Stored items
+---+

(** [ProjectorMirror._move_to_screen]: the geometry of the window after
    the call; [geo] is [screen.availableGeometry()], [size] is
    [self.sizeHint()], [cur] the geometry before. *)
Definition _move_to_screen (geo : SimpleV3.QRect) (size : Z * Z)
                           (center : bool) (cur : SimpleV3.QRect)
  : SimpleV3.QRect :=
  if center
  then
    let w := Z.min (fst size) (SimpleV3.rwidth geo) in
    let h := Z.min (snd size) (SimpleV3.rheight geo) in
    let x := SimpleV3.left geo + (SimpleV3.rwidth geo - w) / 2 in
    let y := SimpleV3.top geo + (SimpleV3.rheight geo - h) / 2 in
    SimpleV3.mkQRect x y w h
  else
    SimpleV3.mkQRect (SimpleV3.left geo) (SimpleV3.top geo)
                     (SimpleV3.rwidth cur) (SimpleV3.rheight cur).

End QtWidget.

(** ** projector_mirror_simple_v3.py: the mouse handlers *)

Module SimpleV3Mouse.

Definition HANDLE_SIZE : Z := 14.

(** The names of the handles; [_hit_test] answers one of them, ['move'],
    or [None]. *)
Inductive Corner : Set := tl | tr | bl | br.

Inductive Hit : Set :=
| HitCorner (c : Corner)
| HitMove
| HitNone.

Inductive Cursor : Set :=
| ArrowCursor | SizeFDiagCursor | SizeBDiagCursor | SizeAllCursor.

(** [QRect.right()] and [QRect.bottom()]: the last column and row. *)
Definition right (r : SimpleV3.QRect) : Z :=
  SimpleV3.left r + SimpleV3.rwidth r - 1.
Definition bottom (r : SimpleV3.QRect) : Z :=
  SimpleV3.top r + SimpleV3.rheight r - 1.

(** [QRect.contains(QPoint)], edges included, as Qt computes it. *)
Definition contains (r : SimpleV3.QRect) (p : Z * Z) : bool :=
  let '(lx, rx) := if right r <? SimpleV3.left r - 1
                   then (right r, SimpleV3.left r)
                   else (SimpleV3.left r, right r) in
  let '(ty, by_) := if bottom r <? SimpleV3.top r - 1
                    then (bottom r, SimpleV3.top r)
                    else (SimpleV3.top r, bottom r) in
  negb ((fst p <? lx) || (rx <? fst p))
  && negb ((snd p <? ty) || (by_ <? snd p)).

(** [QRect(QPoint(l, t), QSize(w, h))]: the conversion to C [int]s raises
    [OverflowError] outside 32 bits. *)
Definition in_int32 (z : Z) : bool :=
  (- 2147483648 <=? z) && (z <=? 2147483647).

Definition QRect_checked (l t w h : Z) : option SimpleV3.QRect :=
  if in_int32 l && in_int32 t && in_int32 w && in_int32 h
  then Some (SimpleV3.mkQRect l t w h)
  else None.

(** [_handle_rects]: one entry of the dictionary. *)
Definition handle_rect (r : SimpleV3.QRect) (c : Corner) : SimpleV3.QRect :=
  let s := HANDLE_SIZE in
  match c with
  | tl => SimpleV3.mkQRect (SimpleV3.left r - s / 2) (SimpleV3.top r - s / 2) s s
  | tr => SimpleV3.mkQRect (right r - s / 2) (SimpleV3.top r - s / 2) s s
  | bl => SimpleV3.mkQRect (SimpleV3.left r - s / 2) (bottom r - s / 2) s s
  | br => SimpleV3.mkQRect (right r - s / 2) (bottom r - s / 2) s s
  end.

Definition _hit_test (r : SimpleV3.QRect) (pos : Z * Z) : Hit :=
  if contains (handle_rect r tl) pos then HitCorner tl
  else if contains (handle_rect r tr) pos then HitCorner tr
  else if contains (handle_rect r bl) pos then HitCorner bl
  else if contains (handle_rect r br) pos then HitCorner br
  else if contains r pos then HitMove
  else HitNone.

(** The overlay with its drag state. *)
Record Editor : Type := mkEditor {
  overlay : SimpleV3.Overlay;
  dragging : bool;
  resizing : bool;
  drag_offset : Z * Z;
  resize_anchor : option Corner;
  cursor : Cursor
}.

Definition set_overlay (o : SimpleV3.Overlay) (e : Editor) : Editor :=
  mkEditor o (dragging e) (resizing e) (drag_offset e) (resize_anchor e)
           (cursor e).
Definition set_cursor (c : Cursor) (e : Editor) : Editor :=
  mkEditor (overlay e) (dragging e) (resizing e) (drag_offset e)
           (resize_anchor e) c.

(** [DragRectOverlay.__init__] for a widget of size [W] x [H]; [0.1] as
    the exact rational. *)
Definition init (W H : Z) (aspect : Q) : Editor :=
  mkEditor
    (SimpleV3._reset_rect_centered
       (SimpleV3.mkOverlay W H (Qmax (1 # 10) aspect)
                           (SimpleV3.mkQRect 0 0 0 0) false))
    false false (0, 0) None ArrowCursor.

(** The corner of [r] that stays put while [anchor] is dragged. *)
Definition fixed_point (r : SimpleV3.QRect) (anchor : Corner) : Z * Z :=
  match anchor with
  | tl => (right r, bottom r)
  | tr => (SimpleV3.left r, bottom r)
  | bl => (right r, SimpleV3.top r)
  | br => (SimpleV3.left r, SimpleV3.top r)
  end.

Definition _resize_with_aspect_clamped (anchor : Corner) (pos : Z * Z)
                                       (o : SimpleV3.Overlay)
  : SimpleV3.Overlay :=
  let r := SimpleV3.rect o in
  let fixed := fixed_point r anchor in
  let dx := fst pos - fst fixed in
  let dy := snd pos - snd fixed in
  let sign_x := if dx >? 0 then 1 else -1 in
  let sign_y := if dy >? 0 then 1 else -1 in
  let new_w := Z.max 50 (Z.abs dx) in
  let new_h := Py.round (inject_Z new_w / SimpleV3.aspect o) in
  let '(new_w, new_h) :=
    if Z.abs new_h >? Z.max 50 (Z.abs dy)
    then (let new_h := Z.max 50 (Z.abs dy) in
          (Py.round (inject_Z new_h * SimpleV3.aspect o), new_h))
    else (new_w, new_h) in
  let max_w := SimpleV3.wwidth o in
  let max_h := SimpleV3.wheight o in
  let new_w := Z.max 50 (Z.min new_w max_w) in
  let new_h := Z.max 50 (Z.min new_h max_h) in
  let '(new_left, new_top) :=
    match anchor with
    | tl => (fst fixed - sign_x * new_w, snd fixed - sign_y * new_h)
    | tr => (if sign_x >? 0 then fst fixed - new_w else fst fixed,
             snd fixed - sign_y * new_h)
    | bl => (fst fixed - sign_x * new_w,
             if sign_y >? 0 then snd fixed - new_h else snd fixed)
    | br => (if sign_x >? 0 then fst fixed - new_w else fst fixed,
             if sign_y >? 0 then snd fixed - new_h else snd fixed)
    end in
  let new_left := Z.max 0 (Z.min new_left (SimpleV3.wwidth o - new_w)) in
  let new_top := Z.max 0 (Z.min new_top (SimpleV3.wheight o - new_h)) in
  match QRect_checked new_left new_top new_w new_h with
  | Some r' => SimpleV3.set_rect r' o
  | None => o
  end.

(** [left_button]: [e.button() == QtCore.Qt.LeftButton]. *)
Definition mousePressEvent (left_button : bool) (pos : Z * Z) (e : Editor)
  : Editor :=
  if negb left_button || SimpleV3.mirror_mode (overlay e) then e
  else
    let r := SimpleV3.rect (overlay e) in
    match _hit_test r pos with
    | HitMove =>
        mkEditor (overlay e) true (resizing e)
                 (fst pos - SimpleV3.left r, snd pos - SimpleV3.top r)
                 (resize_anchor e) (cursor e)
    | HitCorner c =>
        mkEditor (overlay e) (dragging e) true pos (Some c) (cursor e)
    | HitNone => e
    end.

Definition mouseMoveEvent (pos : Z * Z) (e : Editor) : Editor :=
  if SimpleV3.mirror_mode (overlay e) then e
  else
    let c := match _hit_test (SimpleV3.rect (overlay e)) pos with
             | HitCorner tl | HitCorner br => SizeFDiagCursor
             | HitCorner tr | HitCorner bl => SizeBDiagCursor
             | HitMove => SizeAllCursor
             | HitNone => ArrowCursor
             end in
    let e := set_cursor c e in
    if dragging e
    then set_overlay
           (SimpleV3._move_rect_clamped (fst pos - fst (drag_offset e))
                                        (snd pos - snd (drag_offset e))
                                        (overlay e)) e
    else
      match resizing e, resize_anchor e with
      | true, Some anchor =>
          set_overlay (_resize_with_aspect_clamped anchor pos (overlay e)) e
      | _, _ => e
      end.

Definition mouseReleaseEvent (left_button : bool) (e : Editor) : Editor :=
  if negb left_button then e
  else mkEditor (overlay e) false false (drag_offset e) None (cursor e).

(** A press with the left button, then the pointer positions of the
    moves that follow, in order. *)
Fixpoint moves (ps : list (Z * Z)) (e : Editor) : Editor :=
  match ps with
  | [] => e
  | p :: ps' => moves ps' (mouseMoveEvent p e)
  end.

(** The rectangle lies inside the widget. *)
Definition inside (o : SimpleV3.Overlay) : Prop :=
  let r := SimpleV3.rect o in
  0 <= SimpleV3.left r /\
  SimpleV3.left r + SimpleV3.rwidth r <= SimpleV3.wwidth o /\
  0 <= SimpleV3.top r /\
  SimpleV3.top r + SimpleV3.rheight r <= SimpleV3.wheight o.

End SimpleV3Mouse.

(** ** Sessions of projector_mirror_simple_v3.py *)

Module SimpleV3Session.

(** The keys that [DragRectOverlay.keyPressEvent] tells apart. *)
Inductive Key : Set :=
| Key_Escape | Key_Q | Key_F11 | Key_R | Key_S | Key_Other.

(** [start_mirroring]: the flag; the timer it starts never writes
    [rect]. *)
Definition start_mirroring (e : SimpleV3Mouse.Editor)
  : SimpleV3Mouse.Editor :=
  let o := SimpleV3Mouse.overlay e in
  SimpleV3Mouse.set_overlay
    (SimpleV3.mkOverlay (SimpleV3.wwidth o) (SimpleV3.wheight o)
                        (SimpleV3.aspect o) (SimpleV3.rect o) true) e.

(** [keyPressEvent]; closing the window and toggling full screen change
    nothing that is modelled. *)
Definition keyPressEvent (key : Key) (e : SimpleV3Mouse.Editor)
  : SimpleV3Mouse.Editor :=
  match key with
  | Key_Escape | Key_Q => e
  | Key_F11 => e
  | Key_R =>
      if negb (SimpleV3.mirror_mode (SimpleV3Mouse.overlay e))
      then SimpleV3Mouse.set_overlay
             (SimpleV3._reset_rect_centered (SimpleV3Mouse.overlay e)) e
      else e
  | Key_S =>
      if negb (SimpleV3.mirror_mode (SimpleV3Mouse.overlay e))
      then start_mirroring e
      else e
  | Key_Other => e
  end.

Inductive Event : Set :=
| Press (left_button : bool) (pos : Z * Z)
| Move (pos : Z * Z)
| Release (left_button : bool)
| KeyPress (key : Key).

Definition handle (ev : Event) (e : SimpleV3Mouse.Editor)
  : SimpleV3Mouse.Editor :=
  match ev with
  | Press b pos => SimpleV3Mouse.mousePressEvent b pos e
  | Move pos => SimpleV3Mouse.mouseMoveEvent pos e
  | Release b => SimpleV3Mouse.mouseReleaseEvent b e
  | KeyPress k => keyPressEvent k e
  end.

Fixpoint run (evs : list Event) (e : SimpleV3Mouse.Editor)
  : SimpleV3Mouse.Editor :=
  match evs with
  | [] => e
  | ev :: evs' => run evs' (handle ev e)
  end.

End SimpleV3Session.

(** ** Predicates of the further properties *)

Module Props.

(** No effect sleeps a negative time. *)
Definition no_negative_sleep (effs : list TkFast.Effect) : Prop :=
  Forall (fun e => match e with
                   | TkFast.Sleep q => (0 <= q)%Q
                   | TkFast.Print => True
                   end) effs.

(** The frame of the last pass whose grab delivered one. *)
Fixpoint last_grabbed {Raw : Type} (ps : list (TkFast.Pass Raw))
                      (before : option Raw) : option Raw :=
  match ps with
  | [] => before
  | p :: ps' =>
      last_grabbed ps' (match TkFast.grabbed p with
                        | Some raw => Some raw
                        | None => before
                        end)
  end.

(** The area of a monitor, and the physical monitors of a list. *)
Definition area (m : Mss.Monitor) : Z := Mss.width m * Mss.height m.

(** [geo] holds the rectangle [g]. *)
Definition within (geo g : SimpleV3.QRect) : Prop :=
  SimpleV3.left geo <= SimpleV3.left g /\
  SimpleV3.left g + SimpleV3.rwidth g
    <= SimpleV3.left geo + SimpleV3.rwidth geo /\
  SimpleV3.top geo <= SimpleV3.top g /\
  SimpleV3.top g + SimpleV3.rheight g
    <= SimpleV3.top geo + SimpleV3.rheight geo.

(** The rectangle of a v3 editor lies in its widget and is not turned
    inside out. *)
Definition v3_fits (e : SimpleV3Mouse.Editor) : Prop :=
  SimpleV3Mouse.inside (SimpleV3Mouse.overlay e) /\
  0 <= SimpleV3.rwidth (SimpleV3.rect (SimpleV3Mouse.overlay e)) /\
  0 <= SimpleV3.rheight (SimpleV3.rect (SimpleV3Mouse.overlay e)).

End Props.

(** * Properties *)

(** ** Arithmetic of the exact model *)

Lemma int_mul_quot (n : Z) (asp : Q) :
Py.int (inject_Z n * asp) = Z.quot (n * Qnum asp) (Z.pos (Qden asp)).
Proof. reflexivity. Qed.

Lemma int_div_quot (n p : Z) (q : positive) :
0 < p ->
Py.int (inject_Z n / (p # q)) = Z.quot (n * Z.pos q) p.
Proof.
intros Hp. destruct p as [|p|p]; try lia.
unfold Py.int, Qdiv, Qinv, Qmult; simpl. reflexivity.
Qed.

Lemma Qpos_num (asp : Q) : (0 < asp)%Q -> 0 < Qnum asp.
Proof. unfold Qlt; simpl. lia. Qed.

+---+

Your task is to reproduce the entries exactly, starting at the first line and ending with the line containing "Definition HANDLE_SIZE : Z := 14.".

Written answer ::
(** [ProjectorMirror._move_to_screen]: the geometry of the window after
    the call; [geo] is [screen.availableGeometry()], [size] is
    [self.sizeHint()], [cur] the geometry before. *)
Definition _move_to_screen (geo : SimpleV3.QRect) (size : Z * Z)
                           (center : bool) (cur : SimpleV3.QRect)
  : SimpleV3.QRect :=
  if center
  then
    let w := Z.min (fst size) (SimpleV3.rwidth geo) in
    let h := Z.min (snd size) (SimpleV3.rheight geo) in
    let x := SimpleV3.left geo + (SimpleV3.rwidth geo - w) / 2 in
    let y := SimpleV3.top geo + (SimpleV3.rheight geo - h) / 2 in
    SimpleV3.mkQRect x y w h
  else
    SimpleV3.mkQRect (SimpleV3.left geo) (SimpleV3.top geo)
                     (SimpleV3.rwidth cur) (SimpleV3.rheight cur).

End QtWidget.

(** ** projector_mirror_simple_v3.py: the mouse handlers *)

Module SimpleV3Mouse.

Definition HANDLE_SIZE : Z := 14.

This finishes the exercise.